- Exercise -
Nothing in the listing may change. Repeat all of it.

- Data -
Lemma three_series_counterexample :
  exists chart,
    bar_charts
      (log (snd (display_project_visuals sample_url sample_token sample_net sample_repr
                   (JArr [JObj (sample_project 1 None)]) fresh)))
    = [chart] /\
    series_names chart = ["star_count"; "forks_count"] /\
    series_names chart <> ["star_count"; "forks_count"; "commit_count"].
Proof. eexists. vm_compute. split_and!; [reflexivity | reflexivity | discriminate]. Qed.

Lemma bar_chart_series_witness :
  exists chart,
    series_names chart = ["star_count"; "forks_count"; "commit_count"] /\
    df_index chart = [Some (JStr "p1"); Some (JStr "p2"); Some (JStr "p3")] /\
    column_get "commit_count" (df_columns chart)
    = Some [Some (JInt 12); Some (JInt 0); Some (JInt 0)].
Proof.
  destruct (bar_chart_series sample_url sample_token sample_net sample_repr
              mixed_projects fresh)
    as (chart & evs & _ & _ & Hindex & _ & _ & Hthree & _).
  - discriminate.
  - repeat (apply Forall_cons; split; [reflexivity |]). constructor.
  - exists chart. destruct (Hthree eq_refl) as [Hnames Hcommits].
    split_and!; [exact Hnames | exact Hindex | exact Hcommits].
Defined.

Lemma not_found_clears_selection_witness :
  ss_user_data alice_selected = Some (JObj alice) /\
  (exists w',
     handle_prompt sample_url sample_token sample_net sample_repr "nobody" alice_selected
     = (Raised RerunException, w') /\
     ss_user_data w' = Some JNull) /\
  ss_user_data
    (snd (run sample_url sample_token sample_net sample_repr (Submit "nobody")
            alice_selected))
  = Some JNull.
Proof.
  split; [reflexivity |]. split.
  - eapply (proj1 (not_found_clears_selection sample_url sample_token sample_net
                     sample_repr "nobody" alice_selected)); reflexivity.
  - apply (proj2 (not_found_clears_selection sample_url sample_token sample_net
                    sample_repr "nobody" alice_selected)); [discriminate | reflexivity].
Defined.

Lemma transcript_starts_with_greeting_witness :
  reachable sample_url sample_token sample_net sample_repr
    (snd (run sample_url sample_token sample_net sample_repr (Submit "alice") fresh)) /\
  forall m others,
    messages_of
      (snd (run sample_url sample_token sample_net sample_repr (Submit "alice") fresh))
    = m :: others ->
    m = greeting /\ msg_role m = assistant.
Proof.
  split.
  - apply reachable_run, reachable_fresh.
  - apply (transcript_starts_with_greeting sample_url sample_token sample_net sample_repr).
    apply reachable_run, reachable_fresh.
Defined.

(** The scenario of the specification: alice joined on 2020-01-01, and
    fifteen projects give nine requests, in the order of the list. *)
Example scenario_alice_joined :
  joined_lines (log (snd (display_full_profile sample_repr (JObj alice) fresh)))
  = ["2020-01-01"].
Proof. reflexivity. Qed.

Example scenario_fifteen_projects :
  fetched_urls
    (log (snd (display_project_visuals sample_url sample_token sample_net sample_repr
                 (JArr (JObj <$> fifteen_projects)) fresh)))
  = map (fun i => "https://gitlab.example.com/api/v4/projects/" +:+ pretty i
                    +:+ "/languages")
      [1; 2; 3; 4; 5; 6; 7; 8; 9].
Proof. vm_compute. reflexivity. Qed.

(** A redirect status is not an error status for [raise_for_status]: the
    body of such a reply is returned as it is. *)
Example redirect_body_is_returned :
  fst (fetch_user_projects sample_url sample_token
         (fun _ _ _ => GetResponse (mkResponse 300 (Some (JArr [JInt 1]))))
         sample_repr (JInt 42) fresh)
  = Ok (JArr [JInt 1]).
Proof. reflexivity. Qed.

(** ** The further properties on the sample data *)

Lemma fetch_gitlab_user_failure_witness :
  fetch_gitlab_user sample_url sample_token dead_net "alice" fresh
  = (Ok JNull,
     add_events fresh
       [EvGet "https://gitlab.example.com/api/v4/users?username=alice" "Bearer tok"
          (GetRaised ConnectionError);
        EvError "API Request Failed: " ConnectionError]).
Proof.
  apply (fetch_gitlab_user_failure sample_url sample_token dead_net "alice" fresh
           ConnectionError).
  reflexivity.
Defined.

- Answer section -
Lemma three_series_counterexample :
  exists chart,
    bar_charts
      (log (snd (display_project_visuals sample_url sample_token sample_net sample_repr
                   (JArr [JObj (sample_project 1 None)]) fresh)))
    = [chart] /\
    series_names chart = ["star_count"; "forks_count"] /\
    series_names chart <> ["star_count"; "forks_count"; "commit_count"].
Proof. eexists. vm_compute. split_and!; [reflexivity | reflexivity | discriminate]. Qed.

Lemma bar_chart_series_witness :
  exists chart,
    series_names chart = ["star_count"; "forks_count"; "commit_count"] /\
    df_index chart = [Some (JStr "p1"); Some (JStr "p2"); Some (JStr "p3")] /\
    column_get "commit_count" (df_columns chart)
    = Some [Some (JInt 12); Some (JInt 0); Some (JInt 0)].
Proof.
  destruct (bar_chart_series sample_url sample_token sample_net sample_repr
              mixed_projects fresh)
    as (chart & evs & _ & _ & Hindex & _ & _ & Hthree & _).
  - discriminate.
  - repeat (apply Forall_cons; split; [reflexivity |]). constructor.
  - exists chart. destruct (Hthree eq_refl) as [Hnames Hcommits].
    split_and!; [exact Hnames | exact Hindex | exact Hcommits].
Defined.

Lemma not_found_clears_selection_witness :
  ss_user_data alice_selected = Some (JObj alice) /\
  (exists w',
     handle_prompt sample_url sample_token sample_net sample_repr "nobody" alice_selected
     = (Raised RerunException, w') /\
     ss_user_data w' = Some JNull) /\
  ss_user_data
    (snd (run sample_url sample_token sample_net sample_repr (Submit "nobody")
            alice_selected))
  = Some JNull.
Proof.
  split; [reflexivity |]. split.
  - eapply (proj1 (not_found_clears_selection sample_url sample_token sample_net
                     sample_repr "nobody" alice_selected)); reflexivity.
  - apply (proj2 (not_found_clears_selection sample_url sample_token sample_net
                    sample_repr "nobody" alice_selected)); [discriminate | reflexivity].
Defined.

Lemma transcript_starts_with_greeting_witness :
  reachable sample_url sample_token sample_net sample_repr
    (snd (run sample_url sample_token sample_net sample_repr (Submit "alice") fresh)) /\
  forall m others,
    messages_of
      (snd (run sample_url sample_token sample_net sample_repr (Submit "alice") fresh))
    = m :: others ->
    m = greeting /\ msg_role m = assistant.
Proof.
  split.
  - apply reachable_run, reachable_fresh.
  - apply (transcript_starts_with_greeting sample_url sample_token sample_net sample_repr).
    apply reachable_run, reachable_fresh.
Defined.

(** The scenario of the specification: alice joined on 2020-01-01, and
    fifteen projects give nine requests, in the order of the list. *)
Example scenario_alice_joined :
  joined_lines (log (snd (display_full_profile sample_repr (JObj alice) fresh)))
  = ["2020-01-01"].
Proof. reflexivity. Qed.

Example scenario_fifteen_projects :
  fetched_urls
    (log (snd (display_project_visuals sample_url sample_token sample_net sample_repr
                 (JArr (JObj <$> fifteen_projects)) fresh)))
  = map (fun i => "https://gitlab.example.com/api/v4/projects/" +:+ pretty i
                    +:+ "/languages")
      [1; 2; 3; 4; 5; 6; 7; 8; 9].
Proof. vm_compute. reflexivity. Qed.

(** A redirect status is not an error status for [raise_for_status]: the
    body of such a reply is returned as it is. *)
Example redirect_body_is_returned :
  fst (fetch_user_projects sample_url sample_token
         (fun _ _ _ => GetResponse (mkResponse 300 (Some (JArr [JInt 1]))))
         sample_repr (JInt 42) fresh)
  = Ok (JArr [JInt 1]).
Proof. reflexivity. Qed.

(** ** The further properties on the sample data *)

Lemma fetch_gitlab_user_failure_witness :
  fetch_gitlab_user sample_url sample_token dead_net "alice" fresh
  = (Ok JNull,
     add_events fresh
       [EvGet "https://gitlab.example.com/api/v4/users?username=alice" "Bearer tok"
          (GetRaised ConnectionError);
        EvError "API Request Failed: " ConnectionError]).
Proof.
  apply (fetch_gitlab_user_failure sample_url sample_token dead_net "alice" fresh
           ConnectionError).
  reflexivity.
Defined.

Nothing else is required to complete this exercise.